# Fork Notes — AlexMAS/GostCryptography

- Source repo: https://github.com/AlexMAS/GostCryptography (commit 31413f6621d1e77e4fe5d7bb2f95a9746d64e9e0)
- Reason for fork: Need a maintained source base for the CryptoPro plug-in that covers the full CSP surface (CMS, XML DSig, Magma/Kuznyechik, etc.) while we replace the vulnerable IT.GostCryptography dependency.
- Alternatives considered:
  - pairbit/IT.Hashing — modern .NET 8 hashing helpers, but it only ships digest algorithms and lacks CSP bindings, CMS, or signing primitives, so it cannot back our plug-in on its own.
  - NuGet GostCryptography binary — already packaged but not patchable; we need source control plus the ability to vendor patches.

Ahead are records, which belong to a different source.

Lemma main_inv e d :
  main_event e = true -> daemon_inv d ->
  daemon_inv (mkDaemon (handle_event handle_frame e (d_router d)).2 (d_threads d) (d_handled d)).
Proof.
  intros He Hi. destruct (main_event_grows e (d_router d) He) as (Hr&Hl&Hc).
  set (st' := (handle_event handle_frame e (d_router d)).2) in *.
  assert (forall c, looping (d_router d) c -> looping st' c) as Hlp.
  { intros c (i&p&w&Hv). exists i, p, w. unfold view in *. destruct (r_cons (d_router d) !! c) eqn:E; [|done].
    by rewrite Hc, E by eauto. }
  assert (forall c, is_peer_con (d_router d) c = true -> is_peer_con st' c = true) as Hpeer.
  { intros c. unfold is_peer_con. destruct (r_cons (d_router d) !! c) eqn:E; [|done]. by rewrite Hc, E by eauto. }
  apply (daemon_step d _ _ _ (inr None) Hi); auto; try done.
  - intros m c. rewrite Hr. intros Hm. by apply Hlp, (di_routes _ Hi m).
  - rewrite Hl. auto.
  - rewrite Hr. auto.
  - apply (pending_ok_mono (deleted (d_handled d)) _ (d_router d) st'); auto. apply (di_pending _ Hi).
Qed.

Lemma start_inv c d : daemon_inv d -> daemon_inv (start c d).
Proof.
  intros Hi. unfold start. destruct (r_cons (d_router d) !! c) as [con|] eqn:Hc; [|done].
  case_decide as Hph; [|done]. set (st' := (update_con c (con_set_phase Looping) (d_router d)).2).
  assert (forall e, looping (d_router d) e -> e <> c) as Hne.
  { intros e (i&p&w&Hv) ->. unfold view in Hv. rewrite Hc in Hv. cbn in Hv. unfold con_view in Hv. congruence. }
  assert (forall e, looping (d_router d) e -> looping st' e) as Hlp.
  { intros e He. pose proof (Hne e He). unfold looping, view, st' in *. cbn. by rewrite lookup_alter_ne. }
  assert (forall e, is_peer_con st' e = is_peer_con (d_router d) e) as Hpeer.
  { intros e. unfold is_peer_con, st'. cbn. rewrite lookup_alter. case_decide; [subst|done].
    by destruct (r_cons (d_router d) !! e). }
  apply (daemon_step d _ _ _ (inl c) Hi); auto.
  - intros m e Hm. apply Hlp. by apply (di_routes _ Hi m).
  - intros e. by rewrite Hpeer.
  - intros t' Ht. by rewrite lookup_insert_ne.
  - rewrite lookup_insert_eq. cbn. right. split.
    + unfold looping, view, st'. cbn. rewrite lookup_alter_eq, Hc. cbn. unfold con_view. cbn. eauto.
    + destruct (con_is_peer con); [apply safe_calm, calm_advertise|done].
  - intros m e [= <-] Hm. by destruct (Hne c (di_routes _ Hi m c Hm)).
Qed.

- Local customizations: None yet; this directory is a vanilla mirror of upstream. All StellaOps-specific changes must be committed on top so that we can periodically rebase from upstream.
- Sync process:
  1. git clone https://github.com/AlexMAS/GostCryptography.git /tmp/gost
  2. Checkout the desired commit/tag and run: rsync -a --delete --exclude .git /tmp/gost/ third_party/forks/AlexMAS.GostCryptography/
  3. Update this file with the new commit hash and summarize notable upstream diffs.
- License: MIT (upstream LICENSE kept verbatim in this folder).

This fork lives under third_party/forks to keep upstream sources separate from StellaOps code while we integrate the replacement CryptoPro provider.